**Task**
Copy each line of the listing that includes "Hcell".

**Records supplied**
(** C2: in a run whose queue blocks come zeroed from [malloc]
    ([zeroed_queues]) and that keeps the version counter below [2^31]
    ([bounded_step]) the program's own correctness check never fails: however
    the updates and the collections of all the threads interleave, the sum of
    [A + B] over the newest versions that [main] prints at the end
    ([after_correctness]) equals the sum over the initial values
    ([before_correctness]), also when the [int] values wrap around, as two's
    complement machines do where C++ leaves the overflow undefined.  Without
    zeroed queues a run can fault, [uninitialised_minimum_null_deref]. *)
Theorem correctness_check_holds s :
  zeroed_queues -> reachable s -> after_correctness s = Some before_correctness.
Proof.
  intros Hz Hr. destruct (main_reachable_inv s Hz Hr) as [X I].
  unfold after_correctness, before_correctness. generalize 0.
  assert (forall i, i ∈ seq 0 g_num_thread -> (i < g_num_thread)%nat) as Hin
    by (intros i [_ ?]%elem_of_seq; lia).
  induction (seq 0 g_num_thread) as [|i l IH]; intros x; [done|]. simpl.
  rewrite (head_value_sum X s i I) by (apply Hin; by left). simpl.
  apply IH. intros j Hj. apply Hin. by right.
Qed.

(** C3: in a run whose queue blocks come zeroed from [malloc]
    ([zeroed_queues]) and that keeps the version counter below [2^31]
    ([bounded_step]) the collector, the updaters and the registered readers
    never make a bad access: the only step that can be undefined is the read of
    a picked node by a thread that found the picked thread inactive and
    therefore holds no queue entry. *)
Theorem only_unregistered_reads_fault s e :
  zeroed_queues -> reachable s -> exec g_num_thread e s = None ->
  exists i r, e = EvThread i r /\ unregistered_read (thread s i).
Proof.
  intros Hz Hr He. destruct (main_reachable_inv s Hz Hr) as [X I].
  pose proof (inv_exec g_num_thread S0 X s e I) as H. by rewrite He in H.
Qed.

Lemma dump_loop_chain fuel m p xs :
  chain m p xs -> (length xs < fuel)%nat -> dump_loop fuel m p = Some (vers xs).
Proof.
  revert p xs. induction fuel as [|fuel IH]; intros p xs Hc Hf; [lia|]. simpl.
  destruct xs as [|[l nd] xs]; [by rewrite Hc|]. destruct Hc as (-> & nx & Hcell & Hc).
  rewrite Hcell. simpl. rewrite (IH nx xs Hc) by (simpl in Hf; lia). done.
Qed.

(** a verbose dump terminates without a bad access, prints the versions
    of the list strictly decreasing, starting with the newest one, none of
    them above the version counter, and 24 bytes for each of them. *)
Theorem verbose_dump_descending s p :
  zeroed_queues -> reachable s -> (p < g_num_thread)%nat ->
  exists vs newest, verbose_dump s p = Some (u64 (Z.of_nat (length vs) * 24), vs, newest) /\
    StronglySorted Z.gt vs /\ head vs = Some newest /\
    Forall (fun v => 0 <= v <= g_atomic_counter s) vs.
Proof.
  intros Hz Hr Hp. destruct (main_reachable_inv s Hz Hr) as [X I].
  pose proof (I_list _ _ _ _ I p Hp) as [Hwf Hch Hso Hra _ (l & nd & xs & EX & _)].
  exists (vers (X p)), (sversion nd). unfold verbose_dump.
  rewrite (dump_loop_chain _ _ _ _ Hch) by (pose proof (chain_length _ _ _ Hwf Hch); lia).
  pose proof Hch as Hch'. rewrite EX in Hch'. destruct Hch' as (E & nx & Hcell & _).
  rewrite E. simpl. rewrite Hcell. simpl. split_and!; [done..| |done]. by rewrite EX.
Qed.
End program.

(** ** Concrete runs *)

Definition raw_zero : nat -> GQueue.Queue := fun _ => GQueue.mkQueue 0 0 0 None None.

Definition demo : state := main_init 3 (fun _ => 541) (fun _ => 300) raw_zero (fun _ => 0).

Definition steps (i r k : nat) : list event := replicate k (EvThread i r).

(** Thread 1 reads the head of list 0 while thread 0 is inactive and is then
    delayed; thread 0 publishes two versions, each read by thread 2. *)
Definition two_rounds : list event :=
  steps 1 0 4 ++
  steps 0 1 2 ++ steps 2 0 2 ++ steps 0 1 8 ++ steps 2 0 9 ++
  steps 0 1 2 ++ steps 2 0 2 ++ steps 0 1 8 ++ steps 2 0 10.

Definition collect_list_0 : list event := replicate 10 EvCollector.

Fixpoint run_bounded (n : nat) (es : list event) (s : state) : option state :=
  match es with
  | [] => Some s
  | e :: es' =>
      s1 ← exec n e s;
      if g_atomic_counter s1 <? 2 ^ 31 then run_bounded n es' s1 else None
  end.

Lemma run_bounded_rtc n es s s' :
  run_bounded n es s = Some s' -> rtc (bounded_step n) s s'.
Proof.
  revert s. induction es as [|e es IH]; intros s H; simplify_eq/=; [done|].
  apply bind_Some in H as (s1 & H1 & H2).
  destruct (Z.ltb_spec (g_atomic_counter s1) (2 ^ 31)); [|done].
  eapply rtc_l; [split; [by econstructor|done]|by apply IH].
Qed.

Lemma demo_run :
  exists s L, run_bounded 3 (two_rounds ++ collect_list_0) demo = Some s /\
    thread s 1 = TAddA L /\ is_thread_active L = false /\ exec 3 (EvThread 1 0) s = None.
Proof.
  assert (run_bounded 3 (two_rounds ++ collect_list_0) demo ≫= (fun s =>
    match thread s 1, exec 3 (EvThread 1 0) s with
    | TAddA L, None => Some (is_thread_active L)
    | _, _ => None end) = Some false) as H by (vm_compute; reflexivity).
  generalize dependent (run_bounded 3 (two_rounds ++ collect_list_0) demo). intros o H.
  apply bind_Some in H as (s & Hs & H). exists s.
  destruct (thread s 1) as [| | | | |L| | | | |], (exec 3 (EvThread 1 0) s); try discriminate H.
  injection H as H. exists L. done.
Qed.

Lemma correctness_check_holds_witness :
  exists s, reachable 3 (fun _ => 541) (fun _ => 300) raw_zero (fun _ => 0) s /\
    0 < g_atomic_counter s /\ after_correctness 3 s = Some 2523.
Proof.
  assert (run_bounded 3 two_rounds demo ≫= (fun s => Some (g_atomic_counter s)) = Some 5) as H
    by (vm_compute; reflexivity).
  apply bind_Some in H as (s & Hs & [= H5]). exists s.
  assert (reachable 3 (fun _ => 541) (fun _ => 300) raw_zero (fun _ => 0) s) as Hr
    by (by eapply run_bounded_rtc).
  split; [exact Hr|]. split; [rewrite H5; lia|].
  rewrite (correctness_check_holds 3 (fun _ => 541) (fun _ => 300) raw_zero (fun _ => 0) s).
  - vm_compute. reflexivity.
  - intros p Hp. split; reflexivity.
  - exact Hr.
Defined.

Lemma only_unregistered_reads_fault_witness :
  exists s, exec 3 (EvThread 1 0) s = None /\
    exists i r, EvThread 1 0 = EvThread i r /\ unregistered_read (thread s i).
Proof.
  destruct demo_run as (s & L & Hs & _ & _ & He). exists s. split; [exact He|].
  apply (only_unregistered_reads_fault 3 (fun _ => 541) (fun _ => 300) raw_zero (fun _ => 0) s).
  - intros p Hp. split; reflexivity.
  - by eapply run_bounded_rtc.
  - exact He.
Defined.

**Response to the task**
  destruct xs as [|[l nd] xs]; [by rewrite Hc|]. destruct Hc as (-> & nx & Hcell & Hc).
  rewrite Hcell. simpl. rewrite (IH nx xs Hc) by (simpl in Hf; lia). done.
  pose proof Hch as Hch'. rewrite EX in Hch'. destruct Hch' as (E & nx & Hcell & _).
  rewrite E. simpl. rewrite Hcell. simpl. split_and!; [done..| |done]. by rewrite EX.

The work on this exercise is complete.